(Records for the exercise)
====
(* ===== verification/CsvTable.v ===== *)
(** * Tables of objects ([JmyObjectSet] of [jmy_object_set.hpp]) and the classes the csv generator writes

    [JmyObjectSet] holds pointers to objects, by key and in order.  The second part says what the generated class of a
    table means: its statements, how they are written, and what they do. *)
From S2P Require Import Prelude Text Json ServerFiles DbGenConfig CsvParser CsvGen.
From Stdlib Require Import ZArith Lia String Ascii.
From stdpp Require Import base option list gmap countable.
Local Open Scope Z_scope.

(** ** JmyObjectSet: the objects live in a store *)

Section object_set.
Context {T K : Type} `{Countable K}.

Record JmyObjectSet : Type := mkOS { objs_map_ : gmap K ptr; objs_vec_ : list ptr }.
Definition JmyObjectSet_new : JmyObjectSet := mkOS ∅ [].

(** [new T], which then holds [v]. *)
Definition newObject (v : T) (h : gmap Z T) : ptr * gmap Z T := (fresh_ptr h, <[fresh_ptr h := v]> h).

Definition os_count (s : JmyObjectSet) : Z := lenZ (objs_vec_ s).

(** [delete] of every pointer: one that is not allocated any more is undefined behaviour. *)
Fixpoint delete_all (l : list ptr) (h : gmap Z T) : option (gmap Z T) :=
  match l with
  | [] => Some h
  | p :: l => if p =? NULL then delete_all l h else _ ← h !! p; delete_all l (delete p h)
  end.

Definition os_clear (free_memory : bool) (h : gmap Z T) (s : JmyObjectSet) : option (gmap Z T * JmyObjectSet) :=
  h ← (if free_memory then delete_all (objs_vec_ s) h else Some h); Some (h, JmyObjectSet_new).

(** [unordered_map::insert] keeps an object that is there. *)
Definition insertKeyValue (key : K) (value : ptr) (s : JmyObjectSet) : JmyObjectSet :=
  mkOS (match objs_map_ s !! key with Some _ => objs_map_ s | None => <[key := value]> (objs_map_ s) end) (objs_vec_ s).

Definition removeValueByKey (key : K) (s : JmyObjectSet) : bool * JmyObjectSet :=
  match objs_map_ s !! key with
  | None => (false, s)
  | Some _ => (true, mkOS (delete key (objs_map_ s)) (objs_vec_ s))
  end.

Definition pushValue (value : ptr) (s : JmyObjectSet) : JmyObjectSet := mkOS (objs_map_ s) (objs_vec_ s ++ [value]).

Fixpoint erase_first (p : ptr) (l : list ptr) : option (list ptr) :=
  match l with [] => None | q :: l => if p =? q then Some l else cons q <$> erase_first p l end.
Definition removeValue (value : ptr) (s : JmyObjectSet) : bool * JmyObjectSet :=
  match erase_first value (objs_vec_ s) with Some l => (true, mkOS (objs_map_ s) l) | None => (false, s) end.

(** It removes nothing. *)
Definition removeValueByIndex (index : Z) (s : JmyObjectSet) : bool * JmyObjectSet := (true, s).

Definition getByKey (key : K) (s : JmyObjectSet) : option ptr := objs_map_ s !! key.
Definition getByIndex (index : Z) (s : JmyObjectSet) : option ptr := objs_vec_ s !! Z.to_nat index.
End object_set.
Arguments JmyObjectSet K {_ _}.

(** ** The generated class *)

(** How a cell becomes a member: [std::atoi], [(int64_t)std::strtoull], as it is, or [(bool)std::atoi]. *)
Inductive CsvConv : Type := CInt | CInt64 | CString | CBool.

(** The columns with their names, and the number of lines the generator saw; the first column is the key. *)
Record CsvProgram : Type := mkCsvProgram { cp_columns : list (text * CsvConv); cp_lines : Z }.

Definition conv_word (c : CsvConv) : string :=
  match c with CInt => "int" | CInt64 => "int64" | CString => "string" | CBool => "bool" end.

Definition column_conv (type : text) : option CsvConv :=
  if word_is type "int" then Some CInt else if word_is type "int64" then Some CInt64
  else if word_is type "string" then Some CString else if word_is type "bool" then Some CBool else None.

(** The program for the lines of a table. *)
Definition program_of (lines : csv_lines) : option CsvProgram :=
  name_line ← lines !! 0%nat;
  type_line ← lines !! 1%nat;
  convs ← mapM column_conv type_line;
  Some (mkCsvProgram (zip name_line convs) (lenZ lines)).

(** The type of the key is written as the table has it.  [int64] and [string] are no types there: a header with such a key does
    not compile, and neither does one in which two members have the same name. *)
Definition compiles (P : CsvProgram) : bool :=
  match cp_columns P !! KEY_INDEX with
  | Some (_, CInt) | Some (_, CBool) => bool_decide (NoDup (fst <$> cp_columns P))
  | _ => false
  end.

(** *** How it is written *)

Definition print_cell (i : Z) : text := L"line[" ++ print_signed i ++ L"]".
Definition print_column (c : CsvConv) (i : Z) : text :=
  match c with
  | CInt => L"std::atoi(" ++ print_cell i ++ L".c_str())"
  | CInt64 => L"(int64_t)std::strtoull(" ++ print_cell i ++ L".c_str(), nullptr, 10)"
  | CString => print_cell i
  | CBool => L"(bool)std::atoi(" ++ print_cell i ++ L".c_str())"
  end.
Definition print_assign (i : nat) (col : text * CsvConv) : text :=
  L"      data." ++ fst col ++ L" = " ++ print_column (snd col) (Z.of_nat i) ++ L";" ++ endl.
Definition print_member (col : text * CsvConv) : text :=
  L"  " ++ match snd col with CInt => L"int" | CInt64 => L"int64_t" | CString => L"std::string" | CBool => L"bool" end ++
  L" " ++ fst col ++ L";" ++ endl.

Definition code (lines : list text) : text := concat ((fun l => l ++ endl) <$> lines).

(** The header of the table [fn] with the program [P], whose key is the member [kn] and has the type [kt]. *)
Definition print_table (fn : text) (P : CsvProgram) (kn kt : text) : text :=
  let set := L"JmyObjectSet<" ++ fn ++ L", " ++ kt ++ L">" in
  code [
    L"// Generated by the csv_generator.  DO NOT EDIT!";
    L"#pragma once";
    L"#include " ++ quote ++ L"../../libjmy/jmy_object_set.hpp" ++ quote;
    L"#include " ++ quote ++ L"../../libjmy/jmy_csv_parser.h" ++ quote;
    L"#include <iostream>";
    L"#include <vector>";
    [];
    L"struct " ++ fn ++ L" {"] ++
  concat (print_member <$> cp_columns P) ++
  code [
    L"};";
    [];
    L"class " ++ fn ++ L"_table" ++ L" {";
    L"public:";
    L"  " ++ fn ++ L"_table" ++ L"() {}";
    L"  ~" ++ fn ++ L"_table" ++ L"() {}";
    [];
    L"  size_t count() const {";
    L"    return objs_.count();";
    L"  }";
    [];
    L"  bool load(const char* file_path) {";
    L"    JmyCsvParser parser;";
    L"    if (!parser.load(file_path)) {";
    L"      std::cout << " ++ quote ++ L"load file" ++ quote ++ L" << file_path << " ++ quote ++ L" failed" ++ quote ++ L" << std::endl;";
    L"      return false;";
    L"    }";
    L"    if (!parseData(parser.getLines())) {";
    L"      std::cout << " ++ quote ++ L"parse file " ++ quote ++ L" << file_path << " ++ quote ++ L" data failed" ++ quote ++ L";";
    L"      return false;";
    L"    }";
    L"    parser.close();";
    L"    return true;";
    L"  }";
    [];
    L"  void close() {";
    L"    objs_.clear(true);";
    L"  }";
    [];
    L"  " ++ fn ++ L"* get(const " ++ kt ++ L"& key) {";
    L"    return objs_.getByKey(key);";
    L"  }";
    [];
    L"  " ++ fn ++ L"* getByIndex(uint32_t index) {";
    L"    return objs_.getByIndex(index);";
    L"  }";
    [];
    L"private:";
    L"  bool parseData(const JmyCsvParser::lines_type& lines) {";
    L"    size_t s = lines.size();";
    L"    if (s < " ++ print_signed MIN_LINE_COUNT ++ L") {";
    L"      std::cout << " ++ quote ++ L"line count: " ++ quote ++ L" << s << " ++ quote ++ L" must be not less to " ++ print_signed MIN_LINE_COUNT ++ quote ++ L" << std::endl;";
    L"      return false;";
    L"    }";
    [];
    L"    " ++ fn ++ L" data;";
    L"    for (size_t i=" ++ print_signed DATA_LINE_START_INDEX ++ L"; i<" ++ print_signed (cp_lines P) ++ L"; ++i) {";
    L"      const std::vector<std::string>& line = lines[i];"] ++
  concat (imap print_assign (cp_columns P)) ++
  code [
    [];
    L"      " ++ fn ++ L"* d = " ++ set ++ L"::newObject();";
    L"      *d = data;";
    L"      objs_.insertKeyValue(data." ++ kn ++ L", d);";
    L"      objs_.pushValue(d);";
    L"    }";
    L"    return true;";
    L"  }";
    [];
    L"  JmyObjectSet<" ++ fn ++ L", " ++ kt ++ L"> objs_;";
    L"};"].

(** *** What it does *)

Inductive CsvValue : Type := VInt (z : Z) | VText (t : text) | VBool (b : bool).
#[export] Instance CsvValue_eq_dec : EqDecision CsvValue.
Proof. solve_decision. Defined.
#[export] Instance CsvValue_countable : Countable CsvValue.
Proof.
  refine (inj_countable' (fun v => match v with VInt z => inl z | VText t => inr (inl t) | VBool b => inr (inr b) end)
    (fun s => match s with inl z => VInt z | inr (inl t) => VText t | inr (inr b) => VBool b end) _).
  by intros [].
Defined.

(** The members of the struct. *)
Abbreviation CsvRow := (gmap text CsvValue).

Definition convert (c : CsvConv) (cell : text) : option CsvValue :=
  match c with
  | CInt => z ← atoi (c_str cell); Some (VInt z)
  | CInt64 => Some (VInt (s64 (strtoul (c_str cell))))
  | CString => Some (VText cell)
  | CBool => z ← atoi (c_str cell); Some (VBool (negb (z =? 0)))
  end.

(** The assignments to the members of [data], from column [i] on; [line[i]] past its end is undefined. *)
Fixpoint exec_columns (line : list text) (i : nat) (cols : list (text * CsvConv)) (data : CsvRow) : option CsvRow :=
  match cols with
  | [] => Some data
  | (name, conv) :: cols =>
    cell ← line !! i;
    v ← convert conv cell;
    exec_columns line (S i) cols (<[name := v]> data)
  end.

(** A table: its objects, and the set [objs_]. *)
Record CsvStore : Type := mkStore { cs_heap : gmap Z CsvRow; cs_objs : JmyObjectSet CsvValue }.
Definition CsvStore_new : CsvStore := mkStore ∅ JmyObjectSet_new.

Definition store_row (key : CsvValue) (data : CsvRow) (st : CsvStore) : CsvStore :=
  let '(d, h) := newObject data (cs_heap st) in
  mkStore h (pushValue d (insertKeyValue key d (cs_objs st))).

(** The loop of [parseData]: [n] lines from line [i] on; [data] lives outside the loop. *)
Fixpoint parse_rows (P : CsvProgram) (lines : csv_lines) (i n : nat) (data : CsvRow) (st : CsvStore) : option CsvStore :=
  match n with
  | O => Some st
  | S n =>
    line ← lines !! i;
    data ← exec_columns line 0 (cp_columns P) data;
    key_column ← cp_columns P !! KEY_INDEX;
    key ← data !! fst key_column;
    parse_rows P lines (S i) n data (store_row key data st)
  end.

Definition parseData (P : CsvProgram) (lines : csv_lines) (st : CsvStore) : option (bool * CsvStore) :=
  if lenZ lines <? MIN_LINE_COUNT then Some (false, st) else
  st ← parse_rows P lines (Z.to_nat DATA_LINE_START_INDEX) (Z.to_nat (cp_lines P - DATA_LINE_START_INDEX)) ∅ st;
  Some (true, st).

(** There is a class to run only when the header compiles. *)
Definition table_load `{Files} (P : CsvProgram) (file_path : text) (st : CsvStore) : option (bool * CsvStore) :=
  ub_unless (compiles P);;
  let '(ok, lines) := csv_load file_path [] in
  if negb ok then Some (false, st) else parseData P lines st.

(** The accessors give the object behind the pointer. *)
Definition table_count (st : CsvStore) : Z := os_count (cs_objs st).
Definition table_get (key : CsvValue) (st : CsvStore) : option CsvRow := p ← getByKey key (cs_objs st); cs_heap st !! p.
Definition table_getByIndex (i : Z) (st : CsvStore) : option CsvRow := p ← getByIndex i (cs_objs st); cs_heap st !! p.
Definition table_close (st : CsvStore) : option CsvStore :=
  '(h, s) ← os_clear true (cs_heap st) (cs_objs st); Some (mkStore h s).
====
(What you need to do) Work out how many lines of the listing above include "Instance"; the reply is that number alone.

(Task response) 2